Transcribe the entire listing exactly.

:::

(** The calls of [buildTrie], in source order. *)
Definition sequenceTable : list (list byte * Key * Modifier) :=
  [ (* CSI sequences (ESC [) *)
    ([x1b; ch "["; ch "A"], KeyUp, ModNone);
    ([x1b; ch "["; ch "B"], KeyDown, ModNone);
    ([x1b; ch "["; ch "C"], KeyRight, ModNone);
    ([x1b; ch "["; ch "D"], KeyLeft, ModNone);
    ([x1b; ch "["; ch "H"], KeyHome, ModNone);
    ([x1b; ch "["; ch "F"], KeyEnd, ModNone);
    ([x1b; ch "["; ch "2"; ch "~"], KeyInsert, ModNone);
    ([x1b; ch "["; ch "3"; ch "~"], KeyDelete, ModNone);
    ([x1b; ch "["; ch "5"; ch "~"], KeyPageUp, ModNone);
    ([x1b; ch "["; ch "6"; ch "~"], KeyPageDown, ModNone);
    (* Function keys (SS3 sequences: ESC O) *)
    ([x1b; ch "O"; ch "P"], KeyF1, ModNone);
    ([x1b; ch "O"; ch "Q"], KeyF2, ModNone);
    ([x1b; ch "O"; ch "R"], KeyF3, ModNone);
    ([x1b; ch "O"; ch "S"], KeyF4, ModNone);
    (* Function keys (CSI sequences: ESC [) *)
    ([x1b; ch "["; ch "1"; ch "5"; ch "~"], KeyF5, ModNone);
    ([x1b; ch "["; ch "1"; ch "7"; ch "~"], KeyF6, ModNone);
    ([x1b; ch "["; ch "1"; ch "8"; ch "~"], KeyF7, ModNone);
    ([x1b; ch "["; ch "1"; ch "9"; ch "~"], KeyF8, ModNone);
    ([x1b; ch "["; ch "2"; ch "0"; ch "~"], KeyF9, ModNone);
    ([x1b; ch "["; ch "2"; ch "1"; ch "~"], KeyF10, ModNone);
    ([x1b; ch "["; ch "2"; ch "3"; ch "~"], KeyF11, ModNone);
    ([x1b; ch "["; ch "2"; ch "4"; ch "~"], KeyF12, ModNone) ].

Definition addSequences (tbl : list (list byte * Key * Modifier))
    (p : SequenceParser) : SequenceParser :=
  fold_left (fun q '(s, k, m) => addSequence q s k m) tbl p.

Definition buildTrie (p : SequenceParser) : SequenceParser :=
  addSequences sequenceTable p.

Definition NewSequenceParser : SequenceParser :=
  buildTrie {| root := mkNode KeyUnknown 0 ∅ |}.

(** [ctrlCharToKey]. *)
Definition ctrlCharToKey (b : Z) : Key :=
  if b =? 1 then KeyCtrlA
  else if b =? 2 then KeyCtrlB
  else if b =? 3 then KeyCtrlC
  else if b =? 4 then KeyCtrlD
  else if b =? 5 then KeyCtrlE
  else if b =? 6 then KeyCtrlF
  else if b =? 7 then KeyCtrlG
  else if b =? 8 then KeyCtrlH
  (* 0x09 is Tab, handled separately *)
  else if b =? 10 then KeyCtrlJ
  else if b =? 11 then KeyCtrlK
  else if b =? 12 then KeyCtrlL
  (* 0x0d is Enter, handled separately *)
  else if b =? 14 then KeyCtrlN
  else if b =? 15 then KeyCtrlO
  else if b =? 16 then KeyCtrlP
  else if b =? 17 then KeyCtrlQ
  else if b =? 18 then KeyCtrlR
  else if b =? 19 then KeyCtrlS
  else if b =? 20 then KeyCtrlT
  else if b =? 21 then KeyCtrlU
  else if b =? 22 then KeyCtrlV
  else if b =? 23 then KeyCtrlW
  else if b =? 24 then KeyCtrlX
  else if b =? 25 then KeyCtrlY
  else if b =? 26 then KeyCtrlZ
  else KeyUnknown.

(** [runeToKey]; the character literals are written as code points. *)
Definition runeToKey (r : rune) : Key :=
  if (97 <=? r) && (r <=? 122) then KeyA + (r - 97)         (* 'a'..'z' *)
  else if (65 <=? r) && (r <=? 90) then KeyA + (r - 65)     (* 'A'..'Z' *)
  else if (48 <=? r) && (r <=? 57) then Key0 + (r - 48)     (* '0'..'9' *)
  else if r =? 32 then KeySpace                             (* ' ' *)
  else if r =? 9 then KeyTab                                (* '\t' *)
  else if (r =? 13) || (r =? 10) then KeyEnter              (* '\r', '\n' *)
  else KeyUnknown.

(** Field assignments on the local [event]. *)
Definition setKey (k : Key) (e : Event) : Event :=
  mkEvent k (ERune e) (EModifiers e) (ETimestamp e) (EPressed e) (ERepeat e).
Definition setRune (r : rune) (e : Event) : Event :=
  mkEvent (EKey e) r (EModifiers e) (ETimestamp e) (EPressed e) (ERepeat e).
Definition setModifiers (m : Modifier) (e : Event) : Event :=
  mkEvent (EKey e) (ERune e) m (ETimestamp e) (EPressed e) (ERepeat e).

(** The trie walk of [Parse]: [None] when some byte has no child. *)
Fixpoint walk (node : SequenceNode) (seq : list byte) : option SequenceNode :=
  match seq with
  | [] => Some node
  | b :: rest =>
      match children node !! b with
      | Some next => walk next rest
      | None => None
      end
  end.

(** The key stored where [seq] leads in the trie, [KeyUnknown] when the
    walk falls off. *)
Definition keyAt (node : SequenceNode) (seq : list byte) : Key :=
  match walk node seq with
  | Some n => key n
  | None => KeyUnknown
  end.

:::

Answer to this problem –
(** The calls of [buildTrie], in source order. *)
Definition sequenceTable : list (list byte * Key * Modifier) :=
  [ (* CSI sequences (ESC [) *)
    ([x1b; ch "["; ch "A"], KeyUp, ModNone);
    ([x1b; ch "["; ch "B"], KeyDown, ModNone);
    ([x1b; ch "["; ch "C"], KeyRight, ModNone);
    ([x1b; ch "["; ch "D"], KeyLeft, ModNone);
    ([x1b; ch "["; ch "H"], KeyHome, ModNone);
    ([x1b; ch "["; ch "F"], KeyEnd, ModNone);
    ([x1b; ch "["; ch "2"; ch "~"], KeyInsert, ModNone);
    ([x1b; ch "["; ch "3"; ch "~"], KeyDelete, ModNone);
    ([x1b; ch "["; ch "5"; ch "~"], KeyPageUp, ModNone);
    ([x1b; ch "["; ch "6"; ch "~"], KeyPageDown, ModNone);
    (* Function keys (SS3 sequences: ESC O) *)
    ([x1b; ch "O"; ch "P"], KeyF1, ModNone);
    ([x1b; ch "O"; ch "Q"], KeyF2, ModNone);
    ([x1b; ch "O"; ch "R"], KeyF3, ModNone);
    ([x1b; ch "O"; ch "S"], KeyF4, ModNone);
    (* Function keys (CSI sequences: ESC [) *)
    ([x1b; ch "["; ch "1"; ch "5"; ch "~"], KeyF5, ModNone);
    ([x1b; ch "["; ch "1"; ch "7"; ch "~"], KeyF6, ModNone);
    ([x1b; ch "["; ch "1"; ch "8"; ch "~"], KeyF7, ModNone);
    ([x1b; ch "["; ch "1"; ch "9"; ch "~"], KeyF8, ModNone);
    ([x1b; ch "["; ch "2"; ch "0"; ch "~"], KeyF9, ModNone);
    ([x1b; ch "["; ch "2"; ch "1"; ch "~"], KeyF10, ModNone);
    ([x1b; ch "["; ch "2"; ch "3"; ch "~"], KeyF11, ModNone);
    ([x1b; ch "["; ch "2"; ch "4"; ch "~"], KeyF12, ModNone) ].

Definition addSequences (tbl : list (list byte * Key * Modifier))
    (p : SequenceParser) : SequenceParser :=
  fold_left (fun q '(s, k, m) => addSequence q s k m) tbl p.

Definition buildTrie (p : SequenceParser) : SequenceParser :=
  addSequences sequenceTable p.

Definition NewSequenceParser : SequenceParser :=
  buildTrie {| root := mkNode KeyUnknown 0 ∅ |}.

(** [ctrlCharToKey]. *)
Definition ctrlCharToKey (b : Z) : Key :=
  if b =? 1 then KeyCtrlA
  else if b =? 2 then KeyCtrlB
  else if b =? 3 then KeyCtrlC
  else if b =? 4 then KeyCtrlD
  else if b =? 5 then KeyCtrlE
  else if b =? 6 then KeyCtrlF
  else if b =? 7 then KeyCtrlG
  else if b =? 8 then KeyCtrlH
  (* 0x09 is Tab, handled separately *)
  else if b =? 10 then KeyCtrlJ
  else if b =? 11 then KeyCtrlK
  else if b =? 12 then KeyCtrlL
  (* 0x0d is Enter, handled separately *)
  else if b =? 14 then KeyCtrlN
  else if b =? 15 then KeyCtrlO
  else if b =? 16 then KeyCtrlP
  else if b =? 17 then KeyCtrlQ
  else if b =? 18 then KeyCtrlR
  else if b =? 19 then KeyCtrlS
  else if b =? 20 then KeyCtrlT
  else if b =? 21 then KeyCtrlU
  else if b =? 22 then KeyCtrlV
  else if b =? 23 then KeyCtrlW
  else if b =? 24 then KeyCtrlX
  else if b =? 25 then KeyCtrlY
  else if b =? 26 then KeyCtrlZ
  else KeyUnknown.

(** [runeToKey]; the character literals are written as code points. *)
Definition runeToKey (r : rune) : Key :=
  if (97 <=? r) && (r <=? 122) then KeyA + (r - 97)         (* 'a'..'z' *)
  else if (65 <=? r) && (r <=? 90) then KeyA + (r - 65)     (* 'A'..'Z' *)
  else if (48 <=? r) && (r <=? 57) then Key0 + (r - 48)     (* '0'..'9' *)
  else if r =? 32 then KeySpace                             (* ' ' *)
  else if r =? 9 then KeyTab                                (* '\t' *)
  else if (r =? 13) || (r =? 10) then KeyEnter              (* '\r', '\n' *)
  else KeyUnknown.

(** Field assignments on the local [event]. *)
Definition setKey (k : Key) (e : Event) : Event :=
  mkEvent k (ERune e) (EModifiers e) (ETimestamp e) (EPressed e) (ERepeat e).
Definition setRune (r : rune) (e : Event) : Event :=
  mkEvent (EKey e) r (EModifiers e) (ETimestamp e) (EPressed e) (ERepeat e).
Definition setModifiers (m : Modifier) (e : Event) : Event :=
  mkEvent (EKey e) (ERune e) m (ETimestamp e) (EPressed e) (ERepeat e).

(** The trie walk of [Parse]: [None] when some byte has no child. *)
Fixpoint walk (node : SequenceNode) (seq : list byte) : option SequenceNode :=
  match seq with
  | [] => Some node
  | b :: rest =>
      match children node !! b with
      | Some next => walk next rest
      | None => None
      end
  end.

(** The key stored where [seq] leads in the trie, [KeyUnknown] when the
    walk falls off. *)
Definition keyAt (node : SequenceNode) (seq : list byte) : Key :=
  match walk node seq with
  | Some n => key n
  | None => KeyUnknown
  end.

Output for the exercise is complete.